Copy every line below precisely as it appears.

(Dataset excerpts)
▽
Lemma sub_not_finite_l x y : is_finite x = false -> is_finite (x - y) = false.
Proof.
  rewrite !is_finite_SF, sub_spec. unfold SF64sub.
  destruct (Prim2SF x) as [|sx| |]; try discriminate; intros _;
    destruct (Prim2SF y) as [|sy| |]; try reflexivity; destruct sx, sy; reflexivity.
Qed.

Lemma sub_not_finite_r x y : is_finite y = false -> is_finite (x - y) = false.
Proof.
  rewrite !is_finite_SF, sub_spec. unfold SF64sub.
  destruct (Prim2SF y) as [|sy| |]; try discriminate; intros _;
    destruct (Prim2SF x) as [|sx| |]; try reflexivity; destruct sx, sy; reflexivity.
Qed.

(** The three outcomes of the test [x < 0]. *)
Lemma not_lt_zero x : (x <? zero) = false -> is_nan x = true \/ (zero <=? x) = true.
Proof.
  rewrite FloatAxioms.ltb_spec, FloatAxioms.leb_spec, is_nan_SF, Prim2SF_zero.
  destruct (Prim2SF x) as [s| s| |s m e]; try (destruct s); cbn; auto; discriminate.
Qed.

Lemma lt_zero_not_ge x : (x <? zero) = true -> (zero <=? x) = false.
Proof.
  rewrite FloatAxioms.ltb_spec, FloatAxioms.leb_spec, Prim2SF_zero.
  destruct (Prim2SF x) as [s| s| |s m e]; try (destruct s); cbn; auto; discriminate.
Qed.

Lemma ge_zero_not_lt x : (zero <=? x) = true -> (x <? zero) = false.
Proof.
  intro H. destruct (x <? zero) eqn:E; [|reflexivity].
  apply lt_zero_not_ge in E. congruence.
Qed.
△
Solution to this problem =>
Lemma sub_not_finite_l x y : is_finite x = false -> is_finite (x - y) = false.
Proof.
  rewrite !is_finite_SF, sub_spec. unfold SF64sub.
  destruct (Prim2SF x) as [|sx| |]; try discriminate; intros _;
    destruct (Prim2SF y) as [|sy| |]; try reflexivity; destruct sx, sy; reflexivity.
Qed.

Lemma sub_not_finite_r x y : is_finite y = false -> is_finite (x - y) = false.
Proof.
  rewrite !is_finite_SF, sub_spec. unfold SF64sub.
  destruct (Prim2SF y) as [|sy| |]; try discriminate; intros _;
    destruct (Prim2SF x) as [|sx| |]; try reflexivity; destruct sx, sy; reflexivity.
Qed.

(** The three outcomes of the test [x < 0]. *)
Lemma not_lt_zero x : (x <? zero) = false -> is_nan x = true \/ (zero <=? x) = true.
Proof.
  rewrite FloatAxioms.ltb_spec, FloatAxioms.leb_spec, is_nan_SF, Prim2SF_zero.
  destruct (Prim2SF x) as [s| s| |s m e]; try (destruct s); cbn; auto; discriminate.
Qed.

Lemma lt_zero_not_ge x : (x <? zero) = true -> (zero <=? x) = false.
Proof.
  rewrite FloatAxioms.ltb_spec, FloatAxioms.leb_spec, Prim2SF_zero.
  destruct (Prim2SF x) as [s| s| |s m e]; try (destruct s); cbn; auto; discriminate.
Qed.

Lemma ge_zero_not_lt x : (zero <=? x) = true -> (x <? zero) = false.
Proof.
  intro H. destruct (x <? zero) eqn:E; [|reflexivity].
  apply lt_zero_not_ge in E. congruence.
Qed.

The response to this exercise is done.